(* ===== verification/RdfOperators.v ===== *)
(** * RdfOperators: model/rdf_operators.h and .cc

    The comparison operators and [std::hash] specialisations of the messages.
    [operator==] and [operator!=] are written separately in the sources for the
    five scalar messages, so they are separate definitions here too.
    [std::hash<std::string>] is a parameter. *)

From Stdlib Require Import ZArith.
From S2P Require Import Prelude Messages.

Definition string_eqb (a b : string) : bool := bool_decide (a = b).

(** ** Comparison *)

Definition Namespace_eq (lhs rhs : Namespace) : bool := string_eqb (ns_uri lhs) (ns_uri rhs).
Definition Namespace_ne (lhs rhs : Namespace) : bool := negb (string_eqb (ns_uri lhs) (ns_uri rhs)).

Definition URI_eq (lhs rhs : URI) : bool := string_eqb (uri lhs) (uri rhs).
Definition URI_ne (lhs rhs : URI) : bool := negb (string_eqb (uri lhs) (uri rhs)).

Definition BNode_eq (lhs rhs : BNode) : bool := string_eqb (id lhs) (id rhs).
Definition BNode_ne (lhs rhs : BNode) : bool := negb (string_eqb (id lhs) (id rhs)).

Definition StringLiteral_eq (lhs rhs : StringLiteral) : bool :=
  string_eqb (sl_content lhs) (sl_content rhs) && string_eqb (language lhs) (language rhs).
Definition StringLiteral_ne (lhs rhs : StringLiteral) : bool :=
  negb (string_eqb (sl_content lhs) (sl_content rhs)) ||
  negb (string_eqb (language lhs) (language rhs)).

Definition DatatypeLiteral_eq (lhs rhs : DatatypeLiteral) : bool :=
  string_eqb (dl_content lhs) (dl_content rhs) &&
  string_eqb (uri (datatype lhs)) (uri (datatype rhs)).
Definition DatatypeLiteral_ne (lhs rhs : DatatypeLiteral) : bool :=
  negb (string_eqb (dl_content lhs) (dl_content rhs)) ||
  negb (string_eqb (uri (datatype lhs)) (uri (datatype rhs))).

Definition Value_eq (lhs rhs : Value) : bool :=
  if has_resource lhs && has_resource rhs then
    if has_uri (val_resource lhs) && has_uri (val_resource rhs) then
      URI_eq (res_uri (val_resource lhs)) (res_uri (val_resource rhs))
    else if has_bnode (val_resource lhs) && has_bnode (val_resource rhs) then
      BNode_eq (res_bnode (val_resource lhs)) (res_bnode (val_resource rhs))
    else false
  else if has_literal lhs && has_literal rhs then
    if has_stringliteral (val_literal lhs) && has_stringliteral (val_literal rhs) then
      StringLiteral_eq (stringliteral (val_literal lhs)) (stringliteral (val_literal rhs))
    else if has_dataliteral (val_literal lhs) && has_dataliteral (val_literal rhs) then
      DatatypeLiteral_eq (dataliteral (val_literal lhs)) (dataliteral (val_literal rhs))
    else false
  else false.
Definition Value_ne (lhs rhs : Value) : bool := negb (Value_eq lhs rhs).

Definition Resource_eq (lhs rhs : Resource) : bool :=
  if has_uri lhs && has_uri rhs then URI_eq (res_uri lhs) (res_uri rhs)
  else if has_bnode lhs && has_bnode rhs then BNode_eq (res_bnode lhs) (res_bnode rhs)
  else false.
Definition Resource_ne (lhs rhs : Resource) : bool := negb (Resource_eq lhs rhs).

Definition Statement_eq (lhs rhs : Statement) : bool :=
  Resource_eq (subject lhs) (subject rhs) &&
  URI_eq (predicate lhs) (predicate rhs) &&
  Value_eq (object lhs) (object rhs) &&
  Resource_eq (context lhs) (context rhs).
Definition Statement_ne (lhs rhs : Statement) : bool := negb (Statement_eq lhs rhs).

(** ** Hashing *)

Section Hash.
Context `{Protobuf} (string_hash : bytes → Z).

(** [hash<google::protobuf::Message>]: the hash of the serialized message. *)
Definition Message_hash {A} `{Codec A} (k : A) : Z := string_hash (SerializeToString k).

Definition URI_hash (k : URI) : Z := string_hash (str_bytes (uri k)).
Definition BNode_hash (k : BNode) : Z := string_hash (str_bytes (id k)).

Definition Resource_hash (k : Resource) : Z :=
  if has_uri k then URI_hash (res_uri k)
  else if has_bnode k then BNode_hash (res_bnode k)
  else Message_hash k.

Definition Value_hash (k : Value) : Z := Message_hash k.
Definition StringLiteral_hash (k : StringLiteral) : Z := Message_hash k.
Definition DatatypeLiteral_hash (k : DatatypeLiteral) : Z := Message_hash k.
Definition Statement_hash (k : Statement) : Z := Message_hash k.
Definition Namespace_hash (k : Namespace) : Z := Message_hash k.
End Hash.

(** ** Statement patterns: the [matches] function of leveldb_persistence.cc *)

Definition matches (stmt pattern : Statement) : bool :=
  if has_context pattern && Resource_ne (context stmt) (context pattern) then false
  else if has_subject pattern && Resource_ne (subject stmt) (subject pattern) then false
  else if has_predicate pattern && URI_ne (predicate stmt) (predicate pattern) then false
  else if has_object pattern && Value_ne (object stmt) (object pattern) then false
  else true.

(** ** What the operators decide *)

(** Terms the data model means: every [oneof] is set, a datatype is present. *)
Definition wf_resource (r : Resource) : bool := has_uri r || has_bnode r.

Definition wf_literal (l : Literal) : bool :=
  match l with
  | Literal_none => false
  | Literal_string _ => true
  | Literal_data d => bool_decide (is_Some (datatype_ d))
  end.

Definition wf_value (v : Value) : bool :=
  match v with
  | Value_none => false
  | Value_resource r => wf_resource r
  | Value_literal l => wf_literal l
  end.

(** A quad with all its fields set, and a pattern whose set fields are terms. *)
Definition wf_statement (s : Statement) : bool :=
  match s with
  | mkStatement (Some su) (Some _) (Some o) (Some c) =>
      wf_resource su && wf_value o && wf_resource c
  | _ => false
  end.

Definition wf_pattern (p : Statement) : bool :=
  implb (has_subject p) (wf_resource (subject p)) &&
  implb (has_object p) (wf_value (object p)) &&
  implb (has_context p) (wf_resource (context p)).

Lemma string_eqb_true a b : string_eqb a b = true ↔ a = b.
Proof. apply bool_decide_eq_true. Qed.

Lemma URI_eq_true a b : URI_eq a b = true ↔ a = b.
Proof.
  unfold URI_eq. rewrite string_eqb_true. destruct a, b; simpl. split; congruence.
Qed.

Lemma BNode_eq_true a b : BNode_eq a b = true ↔ a = b.
Proof.
  unfold BNode_eq. rewrite string_eqb_true. destruct a, b; simpl. split; congruence.
Qed.

Lemma StringLiteral_eq_true a b : StringLiteral_eq a b = true ↔ a = b.
Proof.
  unfold StringLiteral_eq. rewrite andb_true_iff, !string_eqb_true.
  destruct a, b; simpl. naive_solver.
Qed.

Lemma DatatypeLiteral_eq_true a b :
  DatatypeLiteral_eq a b = true ↔ dl_content a = dl_content b ∧ datatype a = datatype b.
Proof.
  unfold DatatypeLiteral_eq. rewrite andb_true_iff, !string_eqb_true.
  destruct (datatype a), (datatype b); simpl. naive_solver.
Qed.

Lemma Resource_eq_true a b : Resource_eq a b = true ↔ a = b ∧ wf_resource a = true.
Proof.
  destruct a, b; simpl; unfold Resource_eq; simpl; rewrite ?URI_eq_true, ?BNode_eq_true;
    naive_solver.
Qed.

Lemma Value_eq_true a b :
  wf_value a = true → wf_value b = true → Value_eq a b = true ↔ a = b.
Proof.
  destruct a as [|[]|[| |[]]], b as [|[]|[| |[]]]; try done; intros Ha Hb;
    unfold Value_eq; cbn -[URI_eq BNode_eq StringLiteral_eq DatatypeLiteral_eq];
    rewrite ?URI_eq_true, ?BNode_eq_true, ?StringLiteral_eq_true; try naive_solver.
  rewrite DatatypeLiteral_eq_true. unfold datatype. simpl in *.
  apply bool_decide_eq_true in Ha as [d ->], Hb as [d' ->]. simpl. naive_solver.
Qed.

(** Two literals or resources that [operator==] takes for the same term. *)
Definition same_value (a b : Value) : Prop :=
  match a, b with
  | Value_resource r, Value_resource r' => r = r' ∧ wf_resource r = true
  | Value_literal (Literal_string l), Value_literal (Literal_string l') => l = l'
  | Value_literal (Literal_data l), Value_literal (Literal_data l') =>
      dl_content l = dl_content l' ∧ datatype l = datatype l'
  | _, _ => False
  end.

Lemma Value_eq_same a b : Value_eq a b = true ↔ same_value a b.
Proof.
  destruct a as [|[]|[| |]], b as [|[]|[| |]]; try done;
    unfold Value_eq; cbn -[URI_eq BNode_eq StringLiteral_eq DatatypeLiteral_eq];
    rewrite ?URI_eq_true, ?BNode_eq_true, ?StringLiteral_eq_true, ?DatatypeLiteral_eq_true;
    naive_solver.
Qed.

Lemma Statement_eq_spec a b :
  Statement_eq a b = true ↔
  (subject a = subject b ∧ wf_resource (subject a) = true) ∧ predicate a = predicate b ∧
  same_value (object a) (object b) ∧ context a = context b ∧ wf_resource (context a) = true.
Proof.
  unfold Statement_eq.
  rewrite !andb_true_iff, !Resource_eq_true, URI_eq_true, Value_eq_same. tauto.
Qed.

Lemma Value_ne_false a b :
  wf_value a = true → wf_value b = true → Value_ne a b = false ↔ a = b.
Proof. intros Ha Hb. unfold Value_ne. by rewrite negb_false_iff, Value_eq_true. Qed.

Lemma Resource_ne_false a b :
  wf_resource b = true → Resource_ne a b = false ↔ a = b.
Proof.
  intros Hb. unfold Resource_ne. rewrite negb_false_iff, Resource_eq_true. naive_solver.
Qed.

Lemma URI_ne_false a b : URI_ne a b = false ↔ a = b.
Proof. unfold URI_ne. rewrite negb_false_iff. apply URI_eq_true. Qed.

Lemma matches_spec stmt pattern :
  wf_pattern pattern = true → (has_object pattern = true → wf_value (object stmt) = true) →
  matches stmt pattern = true ↔
  (has_subject pattern = true → subject stmt = subject pattern) ∧
  (has_predicate pattern = true → predicate stmt = predicate pattern) ∧
  (has_object pattern = true → object stmt = object pattern) ∧
  (has_context pattern = true → context stmt = context pattern).
Proof.
  unfold wf_pattern, matches. intros Hwf Ho. split_andb.
  pose proof (Resource_ne_false (context stmt) (context pattern)) as Hc.
  pose proof (Resource_ne_false (subject stmt) (subject pattern)) as Hs.
  pose proof (URI_ne_false (predicate stmt) (predicate pattern)) as Hp.
  pose proof (Value_ne_false (object stmt) (object pattern)) as Hv.
  destruct (has_context pattern), (has_subject pattern), (has_predicate pattern),
    (has_object pattern), (Resource_ne (context stmt) _), (Resource_ne (subject stmt) _),
    (URI_ne _ _), (Value_ne _ _); simpl in *; intuition congruence.
Qed.

(** [operator!=] of the scalar messages is the negation of [operator==]. *)
Lemma StringLiteral_ne_eq a b : StringLiteral_ne a b = negb (StringLiteral_eq a b).
Proof. unfold StringLiteral_ne, StringLiteral_eq. by rewrite negb_andb. Qed.

Lemma DatatypeLiteral_ne_eq a b : DatatypeLiteral_ne a b = negb (DatatypeLiteral_eq a b).
Proof. unfold DatatypeLiteral_ne, DatatypeLiteral_eq. by rewrite negb_andb. Qed.

Lemma wf_statement_inv s :
  wf_statement s = true → ∃ su p o c,
    s = mkStatement (Some su) (Some p) (Some o) (Some c) ∧
    wf_resource su = true ∧ wf_value o = true ∧ wf_resource c = true.
Proof.
  destruct s as [[su|] [p|] [o|] [c|]]; simpl; try done. intros H. split_andb.
  by exists su, p, o, c.
Qed.

Lemma Statement_eq_wf a b :
  wf_statement a = true → wf_statement b = true → Statement_eq a b = true ↔ a = b.
Proof.
  intros (su & p & o & c & -> & Hs & Ho & Hc)%wf_statement_inv
         (su' & p' & o' & c' & -> & Hs' & Ho' & Hc')%wf_statement_inv.
  rewrite Statement_eq_spec, <- Value_eq_same. cbn. rewrite Value_eq_true by done.
  naive_solver.
Qed.

(** ** Properties *)

(** On quads with every term set, [operator==] of statements decides
    equality of the messages; together with [operator!=] it is an equivalence
    there. *)
Theorem statement_equality (a b : Statement) :
  wf_statement a = true → wf_statement b = true →
  (Statement_eq a b = true ↔ a = b) ∧ (Statement_ne a b = true ↔ a ≠ b).
Proof.
  intros Ha Hb. pose proof (Statement_eq_wf a b Ha Hb) as E. split; [done|].
  unfold Statement_ne. rewrite negb_true_iff, <- E. by destruct (Statement_eq a b).
Qed.

Definition quad_example : Statement :=
  mkStatement (Some (Resource_uri (mkURI "s"))) (Some (mkURI "p"))
    (Some (Value_literal (Literal_string (mkStringLiteral "o" "en"))))
    (Some (Resource_bnode (mkBNode "g"))).

Lemma statement_equality_witness :
  (Statement_eq quad_example quad_example = true ↔ quad_example = quad_example) ∧
  (Statement_ne quad_example quad_example = true ↔ quad_example ≠ quad_example).
Proof. apply statement_equality; reflexivity. Defined.

(** A statement without context is not equal to itself: [operator==] of
    two empty resources is false, so every triple outside a named graph differs
    from its own copy. *)
Theorem triple_not_equal_to_itself (a : Statement) :
  has_context a = false → Statement_eq a a = false ∧ Statement_ne a a = true.
Proof.
  intros Hc. assert (E : Statement_eq a a = false).
  { apply not_true_iff_false. rewrite Statement_eq_spec. intros (_ & _ & _ & _ & Hw).
    unfold context, has_context in *. by destruct (context_ a). }
  unfold Statement_ne. by rewrite E.
Qed.

Definition triple_example : Statement :=
  mkStatement (Some (Resource_uri (mkURI "s"))) (Some (mkURI "p"))
    (Some (Value_resource (Resource_uri (mkURI "o")))) None.

Lemma triple_not_equal_to_itself_witness :
  Statement_eq triple_example triple_example = false ∧
  Statement_ne triple_example triple_example = true.
Proof. apply triple_not_equal_to_itself; reflexivity. Defined.

(** Equal resources hash alike, and so do equal quads: the hash
    specialisations are consistent with [operator==] on well-formed terms,
    whatever [std::hash<std::string>] and the wire format are. *)
Theorem hash_consistent `{Protobuf} (string_hash : bytes → Z) :
  (∀ a b, Resource_eq a b = true → Resource_hash string_hash a = Resource_hash string_hash b) ∧
  (∀ a b, wf_value a = true → wf_value b = true → Value_eq a b = true →
     Value_hash string_hash a = Value_hash string_hash b) ∧
  (∀ a b, wf_statement a = true → wf_statement b = true → Statement_eq a b = true →
     Statement_hash string_hash a = Statement_hash string_hash b).
Proof.
  split; [|split].
  - by intros a b [-> _]%Resource_eq_true.
  - intros a b Ha Hb E. by apply Value_eq_true in E as ->.
  - intros a b Ha Hb E. by apply Statement_eq_wf in E as ->.
Qed.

——

◆ EXERCISE DESCRIPTION: In the entries above, some lines may contain the string "every"; report how many, without additional comment.

◆ TASK ANSWER: 3